In Leonard, an employer suffered a compensable injury to his heel. A cast was put on his leg and he was given crutches. Later, his crutches were caught while going down stairs in a restaurant. He sought benefits.
A deputy commission ruled that the “fall was a consequence of the original accident that caused the heel injury and that the resulting, new injuries were a change in condition. The deputy commissioner awarded benefits, which the Commission affirmed.
On appeal, the employer conceded that the injuries in the employee’s fall “were covered by the compensable consequence doctrine.”

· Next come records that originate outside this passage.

Lemma reacts_tasks {W} (env : WorkerEnv W) evs : forall w w', reacts env evs w = Some w' ->
  (length w.(wk_tasks) <= length w'.(wk_tasks))%nat.
Proof.
  induction evs as [|ev evs IH]; intros w w' E; cbn [reacts] in E; [by injection E as <-|].
  destruct (react env ev w) as [w1|] eqn:E1; [|done]. etransitivity; [by eapply react_tasks|by apply IH].
Qed.
Lemma reacts_quiet {W} (env : WorkerEnv W) evs : forall w w', serial w -> quiet w -> reacts env evs w = Some w' ->
  (length w.(wk_tasks) <= length w'.(wk_tasks))%nat /\
  (length w'.(wk_tasks) = length w.(wk_tasks) ->
   w'.(wk_cycles) = w.(wk_cycles) /\ (length (List.filter task_event evs) + work w' <= work w)%nat).
Proof.
  induction evs as [|ev evs IH]; intros w w' Hs Hq E; cbn [reacts] in E; [injection E as <-; cbn; lia|].
  destruct (react env ev w) as [w1|] eqn:E1; [|done].
  destruct (react_quiet env _ _ _ Hs Hq E1) as [L1 Q1]. pose proof (react_serial env _ _ _ Hs E1) as Hs1.
  assert (Hmono : (length w1.(wk_tasks) <= length w'.(wk_tasks))%nat).
  { by eapply reacts_tasks. }
  split; [lia|]. intros Hl. destruct Q1 as (Q1 & C1 & W1); [lia|]. destruct (IH w1 w' Hs1 Q1 E) as [_ H2].
  destruct H2 as [C2 W2]; [lia|]. split; [congruence|]. cbn [List.filter]. destruct (task_event ev); cbn [length]; lia.
Qed.

(** C35. Draining and stopping.  From the moment a drain or a stop is requested,
    as long as no later start creates a new task, no further cycle starts,
    the task is activated at most twice more (once it is in a cycle, else
    once), and it can always go on until it has ended. *)
Theorem drain_is_bounded {W} (env : WorkerEnv W) (w w' : Worker W) evs :
  serial w -> w.(wk_stop) || w.(wk_drain) = true -> reacts env evs w = Some w' ->
  length w'.(wk_tasks) = length w.(wk_tasks) ->
  w'.(wk_cycles) = w.(wk_cycles) /\
  (length (List.filter task_event evs) + work w' <= work w <= 2)%nat /\
  (forall i t, w'.(wk_tasks) !! i = Some t -> is_done t = false ->
     exists ev, task_event ev = true /\ is_Some (react env ev w')).
Proof.
  intros Hs Hq E Hl. destruct (reacts_quiet env evs w w' Hs (or_introl Hq) E) as [_ H]. destruct (H Hl) as [Hc Hw].
  split; [done|]. split; [pose proof (serial_work w Hs); lia|]. intros i t Ht Hd.
  destruct (unfinished_enabled env w' i t w'.(wk_world) Ht Hd) as (ev & A & B & _). by exists ev.
Qed.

We agreed but “we held that those injuries ‘did not naturally flow from a progression, deterioration, or aggravation of the injury sustained in the original industrial accident.’ … They therefore ‘were the result of a new and separate accident, not from a change in condition.’
We then determined the claim was time-barred under the then then-existing statute.
As relevant to the case now before us, the “fact that the employee in Leonard had a second accident when he fell down the stairs, and that the injuries he suffered in that second accident ‘did not naturally flow from a progression, deterioration, or aggravation of the injury sustained in the’ first accident … is the reason why the injuries suffered in the fall were not a change in condition and the employee’s claim was time-barred. …
“[T]he result of our holding in Leonard illustrates that the original accident that causes a compensable injury is not treated under the compensable consequence doctrine as legally the same as a second accident. The two accidents are separate and distinct in reality. The compensable consequence doctrine does not contrive a legal fiction to erase that difference and make them the same in law.”
Reversed and remanded.
Merck & Co. v. Vincent, Record No. 200222 (Mims) May 27, 2021, CAV. Thomas G. Bell Jr. for appellant. Stephen F. Forbes for appellee. VLW 021-6-038, 16 pp.